Jandarma Çavuşu Asım Bey ise yıllardır peşindedir İnce Memed’in. Kaç defa kapana kıstırsa da bir türlü yakalayamaz Memed’i. Memed de kendini savunmak için ne kadar kurşun sıksa da her seferinde “Var git Asım Çavuş, ölümün benim elimden olmasın” der, vurmaya kıyamaz jandarma çavuşunu.

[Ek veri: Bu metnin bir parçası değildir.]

(** * Offline-first task synchronisation: TaskService and SyncService

    A shallow embedding of [services/taskService.ts], [services/syncService.ts]
    and the array code of [SyncService.sync].  The two SQL tables are lists of
    rows in insertion order; every SQL statement of the source is rendered as
    the list operation it denotes.  The clock ([new Date()]), the identifier
    generator ([uuidv4()]) and the HTTP client ([axios.post]) are oracles that
    the services read through counters kept in the world state. *)

From Stdlib Require Import String List ZArith Bool Lia Permutation Sorted.
Import ListNotations.

Local Open Scope string_scope.
Local Open Scope list_scope.
Local Open Scope Z_scope.

(** ** JavaScript values and objects *)

(** A [Date] is carried as the text [toISOString()] gives for it, which is
    also what the tables store. *)
Definition Date := string.

Inductive jsval :=
| JUndefined
| JNull
| JBool (b : bool)
| JNum (n : Z)
| JStr (s : string).

(** An object: own enumerable properties in insertion order. *)
Definition jsobj := list (string * jsval).

Fixpoint js_get (k : string) (o : jsobj) : jsval :=
  match o with
  | [] => JUndefined
  | (k', v) :: o' => if String.eqb k' k then v else js_get k o'
  end.

Fixpoint js_set (k : string) (v : jsval) (o : jsobj) : jsobj :=
  match o with
  | [] => [(k, v)]
  | (k', v') :: o' =>
      if String.eqb k' k then (k, v) :: o' else (k', v') :: js_set k v o'
  end.

(** [{...o, ...o2}] *)
Definition js_spread (o o2 : jsobj) : jsobj :=
  fold_left (fun acc kv => js_set (fst kv) (snd kv) acc) o2 o.

Definition truthy (v : jsval) : bool :=
  match v with
  | JUndefined | JNull => false
  | JBool b => b
  | JNum n => negb (n =? 0)
  | JStr s => negb (String.eqb s EmptyString)
  end.

(** [JSON.stringify] of a flat object: the members that survive, i.e. all but
    the ones whose value is [undefined].  The text itself is not modelled. *)
Definition JSON_stringify (o : jsobj) : jsobj :=
  filter (fun kv => match snd kv with JUndefined => false | _ => true end) o.

(** A statement parameter bound to a TEXT column.  [undefined] and [null] are
    stored as NULL; [Partial<Task>] admits nothing but strings besides. *)
Definition bind_text (v : jsval) : option string :=
  match v with
  | JStr s => Some s
  | _ => None
  end.

Definition of_text (v : option string) : jsval :=
  match v with
  | Some s => JStr s
  | None => JNull
  end.

(** [x || d] on an optional string: [undefined], [null] and the empty string
    are falsy. *)
Definition or_default (x : option string) (d : string) : string :=
  match x with
  | Some s => if String.eqb s EmptyString then d else s
  | None => d
  end.

(** ** Rows and interface types *)

(** The [Task] interface of [types].  An optional member that is absent,
    [undefined] or [null] reads [None]; where the difference shows (the text
    [JSON.stringify] writes), the code below works on the object itself. *)
Module Task.
Record t := mk {
  id : string;
  title : option string;
  description : option string;
  completed : bool;
  created_at : Date;
  updated_at : Date;
  is_deleted : bool;
  sync_status : option string;
  server_id : option string;
  last_synced_at : option Date
}.

End Task.

(** A row of the [tasks] table. *)
Module TaskRow.
Record t := mk {
  id : string;
  title : option string;
  description : option string;
  completed : Z;
  created_at : string;
  updated_at : string;
  is_deleted : Z;
  sync_status : string;
  server_id : option string;
  last_synced_at : option string
}.

(** The object [db.get] / [db.all] hands back for a row. *)
Definition to_object (r : t) : jsobj :=
  [("id", JStr (id r));
   ("title", of_text (title r));
   ("description", of_text (description r));
   ("completed", JNum (completed r));
   ("created_at", JStr (created_at r));
   ("updated_at", JStr (updated_at r));
   ("is_deleted", JNum (is_deleted r));
   ("sync_status", JStr (sync_status r));
   ("server_id", of_text (server_id r));
   ("last_synced_at", of_text (last_synced_at r))].

(** The object literal [getTask] and [getAllTasks] build from a row. *)
Definition to_task (r : t) : Task.t :=
  Task.mk (id r) (title r) (description r) (completed r =? 1)
          (created_at r) (updated_at r) (is_deleted r =? 1)
          (Some (sync_status r)) (server_id r)
          (match last_synced_at r with
           | Some s => if String.eqb s EmptyString then None else Some s
           | None => None
           end).

(** SET clauses of the UPDATE statements of the two services. *)

(** [SET title = ?, description = ?, completed = ?, updated_at = ?, sync_status = ?] *)
Definition set_edit (ti de : option string) (co : Z) (up st : string) (r : t) : t :=
  mk (id r) ti de co (created_at r) up (is_deleted r) st
     (server_id r) (last_synced_at r).

(** [SET is_deleted = 1, updated_at = ?, sync_status = ?] *)
Definition set_deleted (up st : string) (r : t) : t :=
  mk (id r) (title r) (description r) (completed r) (created_at r) up 1 st
     (server_id r) (last_synced_at r).

(** [SET title = ?, description = ?, completed = ?, updated_at = ?, server_id = ?] *)
Definition set_resolved (ti de : option string) (co : Z) (up : string)
           (sv : option string) (r : t) : t :=
  mk (id r) ti de co (created_at r) up (is_deleted r) (sync_status r)
     sv (last_synced_at r).

(** [SET sync_status = ?, last_synced_at = ?] *)
Definition set_status_synced_at (st : string) (at_ : string) (r : t) : t :=
  mk (id r) (title r) (description r) (completed r) (created_at r)
     (updated_at r) (is_deleted r) st (server_id r) (Some at_).

(** [SET server_id = ?] *)
Definition set_server_id (sv : string) (r : t) : t :=
  mk (id r) (title r) (description r) (completed r) (created_at r)
     (updated_at r) (is_deleted r) (sync_status r) (Some sv)
     (last_synced_at r).

(** [SET sync_status = ?] *)
Definition set_status (st : string) (r : t) : t :=
  mk (id r) (title r) (description r) (completed r) (created_at r)
     (updated_at r) (is_deleted r) st (server_id r) (last_synced_at r).
End TaskRow.

(** A row of the [sync_queue] table, which [sync] types as [SyncQueueItem]. *)
Module SyncQueueItem.
Record t := mk {
  id : string;
  task_id : string;
  operation : string;
  data : jsobj;
  created_at : string;
  retry_count : Z;
  error_message : option string
}.

(** [SET retry_count = ?, error_message = ?] *)
Definition set_retry (n : Z) (msg : string) (q : t) : t :=
  mk (id q) (task_id q) (operation q) (data q) (created_at q) n (Some msg).
End SyncQueueItem.

(** One entry of [BatchSyncResponse.processed_items], at its declared type:
    the resolved data is a [Task], whose [updated_at] is a [Date]. *)
Module Processed.
Record t := mk {
  client_id : string;
  server_id : option string;
  status : string;
  resolved_data : option Task.t;
  error : option string
}.
End Processed.

Record BatchSyncRequest := mkRequest {
  items : list SyncQueueItem.t;
  client_timestamp : Date
}.

Record BatchSyncResponse := mkResponse {
  processed_items : list Processed.t
}.

(** One entry of [SyncResult.errors]. *)
Module SyncError.
Record t := mk {
  task_id : string;
  operation : string;
  error : string;
  timestamp : Date
}.
End SyncError.

Record SyncResult := mkResult {
  success : bool;
  synced_items : nat;
  failed_items : nat;
  errors : list SyncError.t
}.

(** ** The world the services run in *)

Record World := mkWorld {
  tasks : list TaskRow.t;
  sync_queue : list SyncQueueItem.t;
  clock_reads : nat;                 (* how many times [new Date()] ran *)
  uuid_reads : nat;                  (* how many times [uuidv4()] ran *)
  http_log : list BatchSyncRequest   (* requests posted to [/batch], oldest first *)
}.

Definition with_tasks (ts : list TaskRow.t) (w : World) : World :=
  mkWorld ts (sync_queue w) (clock_reads w) (uuid_reads w) (http_log w).

Definition with_sync_queue (qs : list SyncQueueItem.t) (w : World) : World :=
  mkWorld (tasks w) qs (clock_reads w) (uuid_reads w) (http_log w).

(** ** SQL statements *)

(** [UPDATE tasks SET ... WHERE id = ?] *)
Definition update_tasks (set : TaskRow.t -> TaskRow.t) (id : string)
           (rows : list TaskRow.t) : list TaskRow.t :=
  map (fun r => if String.eqb (TaskRow.id r) id then set r else r) rows.

(** [UPDATE sync_queue SET ... WHERE id = ?] *)
Definition update_sync_queue (set : SyncQueueItem.t -> SyncQueueItem.t)
           (id : string) (rows : list SyncQueueItem.t) : list SyncQueueItem.t :=
  map (fun q => if String.eqb (SyncQueueItem.id q) id then set q else q) rows.

(** [DELETE FROM sync_queue WHERE task_id = ?] *)
Definition delete_sync_queue_by_task (taskId : string)
           (rows : list SyncQueueItem.t) : list SyncQueueItem.t :=
  filter (fun q => negb (String.eqb (SyncQueueItem.task_id q) taskId)) rows.

(** [SELECT * FROM tasks WHERE id = ?] through [db.get]: the first match. *)
Definition select_task (id : string) (rows : list TaskRow.t) : option TaskRow.t :=
  find (fun r => String.eqb (TaskRow.id r) id) rows.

Bir zaman sonra İnce Memed, Abdi Ağa’nın kumpasıyla hapse atılan nişanlısı Hatçe’yi ve hapishane arkadaşı Iraz Anayı, başka bir hapishaneye nakledilirken yolu keserek jandarmanın elinden alır. Dağda bir mağarayı dayayıp döşerler, kendilerine yuva yaparlar. Günler aylar geçer. Hatçe bir evlat doğurmak üzeredir İnce Memed’e. Doğum sancıları başlamıştır. Tam da bu esnada Memed’in bir anlık tedbirsizliği yüzünden saklandıkları mağara Asım Çavuş tarafından tespit edilir ve asker mağarayı kıskaca alır.
Saatlerce birbirlerine kurşun sıkarlar. Derken kurşun vızıltıları arasından bir bebek sesi yükselir mağaradan. Ne var ki Memed de yaralanmıştır. Iraz tüfekleri doldurur, Memed tek kolla kurşun sıkmaya devam eder. Sonunda dermanı kalmaz; Hatçe’ye ve Iraz’a döner, “Bunlar beni sağ komazlar. Oğlumun adını Memed koyun” der ve dışarı çıkar. Tüfeği havaya kaldırır, “Teslim… Teslim oldum, Asım Çavuş!” diye bağırır.
Asım Çavuş için Memed’i yakalayıp adalete teslim etmek hayatının gayesi haline gelmiştir. İnce Memed gibi bir eşkıyanın teslim olacağına inanamaz. Askerlere ateşi kestirdikten sonra kendisi mağaraya girer. Memed’in elinden tutar ve gülerek, “Geçmiş olsun İnce Memed!” der. İnce Memed de “Sağol” dedikten sonra ellerini kelepçeye uzatır.
Tam bu sırada mağaranın bir köşesinde büzülmüş Iraz yerinden ok gibi fırlar ve şunları söyler:
“Çavuş, Çavuş!.. Sen de İnce Memed’i teslim mi aldım diyorsun?”
Köşeye gider, bebeğin üstündeki kilimi hızla çekince yumuk yumuk gözleriyle bir bebek ortaya çıkmıştır.
“İşte bu teslim aldı İnce Memed’i. Siz de erkeğim diye övünüyorsunuz” diye çıkışır Asım Çavuş’a.
Asım Çavuş bunu beklemiyordur. Bir Hatçe’ye, bir Iraz’a, bir de Memed’e bakar. Elini Memed’e uzatır, kelepçeyi alır ve şu sözler dökülür dudaklarından:
“İnce Memed!.. Ben de bu durumda seni teslim alacak adam değilim.” der ve mağaradan çıkıp gider.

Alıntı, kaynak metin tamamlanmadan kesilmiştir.